Using the data below, copy out all lines with the word "embedding".

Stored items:
--- START ---

(** * A shallow embedding of the Phase4 distributed file system

    The development follows the C++ sources under [Phase4/src]:
    - [common/erasure_coding.cpp]  (module [ErasureCoding]),
    - [common/crypto.cpp]          (module [Crypto]),
    - [chunkserver/chunk_storage.cpp], [chunkserver/chunk_server.cpp]
                                   (modules [ChunkStorage], [ChunkServer]),
    - [master/metadata_manager.cpp], [master/chunk_allocator.cpp],
      [master/master_server.cpp]   (modules [MetadataManager],
                                    [ChunkAllocator], [MasterServer]),
    - [client/client.cpp]          (module [Client]).

    Conventions.  A [uint8_t] is a [Z] in [0, 256); a byte vector is a
    [list Z]; [std::string] is [string]; [std::unordered_map] and
    [std::unordered_set] are [gmap] and [gset]; a function that throws
    returns [result]; functions that touch the disk, the clock or the
    random generator take the outcome of that interaction as an argument. *)

From Stdlib Require Import ZArith List Ascii String Floats Uint63 Permutation.
From stdpp Require Import gmap strings list fin_maps pretty.

#[global] Set Warnings "-inexact-float,-clear-no-such-hyp".

Abbreviation bytes := (list Z).

(** ** Exceptions

    Every [throw std::runtime_error(...)] of the sources, by message. *)

Inductive runtime_error : Type :=
  | DivisionByZero        (* "Division by zero in GF(256)" *)
  | MatrixNotSquare       (* "Matrix must be square for inversion" *)
  | MatrixNotInvertible   (* "Matrix is not invertible" *)
  | DimensionMismatch     (* "Matrix-vector dimension mismatch" *)
  | InvalidVectorSize     (* "Invalid block or availability vector size" *)
  | NotEnoughBlocks       (* "Not enough blocks available for decoding" *)
  | NoBlocksAvailable.    (* "No blocks available for decoding" *)

Inductive result (A : Type) : Type :=
  | Ok (a : A)
  | Throw (e : runtime_error).
Arguments Ok {A} a.
Arguments Throw {A} e.

#[global] Instance result_ret : MRet result := fun A a => Ok a.
#[global] Instance result_bind : MBind result := fun A B f r =>
  match r with
  | Ok a => f a
  | Throw e => Throw e
  end.

Definition is_Throw {A} (r : result A) : Prop :=
  match r with Throw _ => True | Ok _ => False end.

(** Monadic traversal of a list, left to right, stopping at the first
    exception; and a left fold of a fallible step. *)
Fixpoint mapR {A B} (f : A → result B) (l : list A) : result (list B) :=
  match l with
  | [] => Ok []
  | a :: l' => b ← f a; bs ← mapR f l'; Ok (b :: bs)
  end.

Fixpoint foldR {A S} (f : S → A → result S) (s : S) (l : list A) : result S :=
  match l with
  | [] => Ok s
  | a :: l' => s' ← f s a; foldR f s' l'
  end.

(** ** The hash function

    [Utils::calculateSHA256] calls OpenSSL and prints the digest in hex.
    OpenSSL is not part of the repository: the function is an interface
    that the development is parametric in. *)

Class HashOracle := { calculateSHA256 : bytes → string }.

(** * common/erasure_coding.cpp *)

Module ErasureCoding.

#[local] Open Scope Z_scope.

(** [ErasureCoding::initializeTables].  The two static arrays start out
    zeroed; [x] is the running power of the generator. *)
Definition table_step (st : Z * list Z * list Z) (i : nat) : Z * list Z * list Z :=
  let '(x, exp_t, log_t) := st in
  let x := Z.shiftl x 1 in
  let x := if Z.eqb (Z.land x 0x100) 0 then x else Z.lxor x 0x11D in
  (x, <[i := x]> exp_t, <[Z.to_nat x := Z.of_nat i]> log_t).

Definition initializeTables : list Z * list Z :=
  let exp0 := <[0%nat := 1]> (replicate 256 0) in
  let log0 := <[0%nat := 0]> (replicate 256 0) in
  let '(_, exp_t, log_t) := fold_left table_step (seq 1 254) (1, exp0, log0) in
  (<[255%nat := nth 0 exp_t 0]> exp_t, <[1%nat := 0]> log_t).

Definition gf_exp_table_ : list Z := Eval vm_compute in fst initializeTables.
Definition gf_log_table_ : list Z := Eval vm_compute in snd initializeTables.

Definition exp_at (i : Z) : Z := nth (Z.to_nat i) gf_exp_table_ 0.
Definition log_at (a : Z) : Z := nth (Z.to_nat a) gf_log_table_ 0.

Definition gf_add (a b : Z) : Z := Z.lxor a b.

Definition gf_multiply (a b : Z) : Z :=
  if (a =? 0) || (b =? 0) then 0
  else exp_at (Z.rem (log_at a + log_at b) 255).

Definition gf_divide (a b : Z) : result Z :=
  if a =? 0 then Ok 0
  else if b =? 0 then Throw DivisionByZero
  else Ok (exp_at (Z.rem (log_at a - log_at b + 255) 255)).

Definition gf_power (base : Z) (exp : Z) : Z :=
  if base =? 0 then 0
  else if exp =? 0 then 1
  else exp_at (Z.rem (log_at base * exp) 255).

(** Matrices are row lists; [get] reads [matrix[r][c]]. *)
Definition get (matrix : list (list Z)) (r c : nat) : Z :=
  nth c (nth r matrix []) 0.
(** * CPER (Common Platform Error Record) support: drivers/firmware/efi/cper.c

    A shallow embedding of the record-id generator, the status-block
    validators and the section printer of cper.c, with the properties the
    specification states about them.

    Conventions.
    - C integers are [Z] with the wrap-around written out.  The data model is
      LP64: [unsigned int] and [u32] have 32 bits, [size_t] and [u64] have 64.
      The one test whose result depends on the width of [size_t], the second
      test of cper_estatus_check_header, is also given for a [size_t] of any
      width ([cper_estatus_check_header_on]).
    - A status block is read through a pointer; the block is modelled by its
      header and by typed views of the bytes that follow it ([gdata_at] and the
      three payload views), indexed by the byte offset from the end of the
      header, i.e. from [(estatus + 1)].
    - [printk] and its wrappers are an effect: every printing function returns
      the list of the calls it makes, each call with its log level, its format
      string and its arguments.
    - Declarations of include/linux/cper.h and include/acpi/actbl1.h (struct
      sizes, validation masks, section type GUIDs) and the helpers of other
      files are collected in the class [cper_h]. *)

From Stdlib Require Import ZArith List String Ascii Bool Lia.
Import ListNotations.
Open Scope string_scope.
Open Scope Z_scope.

(** ** C integer arithmetic *)

Definition to_uint (z : Z) : Z := z mod 2 ^ 32.
Definition to_size_t (z : Z) : Z := z mod 2 ^ 64.
Definition to_u64 (z : Z) : Z := z mod 2 ^ 64.
Definition to_u16 (z : Z) : Z := z mod 2 ^ 16.

Definition u32_range (z : Z) : Prop := 0 <= z < 2 ^ 32.

Definition EINVAL : Z := 22.

(** ** Structures of the generic error status block *)

(** struct acpi_generic_status *)
Record acpi_generic_status := {
  block_status : Z;
  raw_data_offset : Z;
  raw_data_length : Z;
  data_length : Z;
  gs_error_severity : Z
}.

Definition uuid_le := list Z.

(** struct acpi_generic_data *)
Record acpi_generic_data := {
  section_type : uuid_le;
  error_severity : Z;
  revision : Z;
  gd_validation_bits : Z;
  gd_flags : Z;
  error_data_length : Z;
  fru_id : uuid_le;
  fru_text : string
}.

(** ** Section payloads (include/linux/cper.h)

    Only the members cper.c reads are kept; reserved members and the raw
    capability bytes are left out. *)

(** struct cper_sec_proc_generic *)
Record cper_sec_proc_generic := {
  proc_validation_bits : Z;
  proc_type : Z;
  proc_isa : Z;
  proc_error_type : Z;
  operation : Z;
  flags : Z;
  level : Z;
  cpu_version : Z;
  proc_id : Z;
  target_addr : Z;
  proc_requestor_id : Z;
  proc_responder_id : Z;
  ip : Z
}.

(** struct cper_sec_mem_err *)
Record cper_sec_mem_err := {
  mem_validation_bits : Z;
  error_status : Z;
  physical_addr : Z;
  physical_addr_mask : Z;
  node : Z;
  card : Z;
  module : Z;
  bank : Z;
  device : Z;
  row : Z;
  column : Z;
  bit_pos : Z;
  requestor_id : Z;
  responder_id : Z;
  target_id : Z;
  error_type : Z;
  rank : Z;
  mem_dev_handle : Z
}.

(** The anonymous members of struct cper_sec_pcie. *)
Record cper_pcie_version := { minor : Z; major : Z }.

Record cper_pcie_device_id := {
  vendor_id : Z;
  devid_device_id : Z;
  class_code : list Z;
  function : Z;
  devid_device : Z;
  segment : Z;
  bus : Z;
  secondary_bus : Z;
  slot : Z
}.

Record cper_pcie_serial_number := { lower : Z; upper : Z }.

Record cper_pcie_bridge := { secondary_status : Z; control : Z }.

(** struct aer_header_log_regs and the members of struct aer_capability_regs
    (include/linux/aer.h) that are printed. *)
Record aer_header_log_regs := { dw0 : Z; dw1 : Z; dw2 : Z; dw3 : Z }.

--- END ---

* _WRITTEN ANSWER_:
(** * A shallow embedding of the Phase4 distributed file system
    A shallow embedding of the record-id generator, the status-block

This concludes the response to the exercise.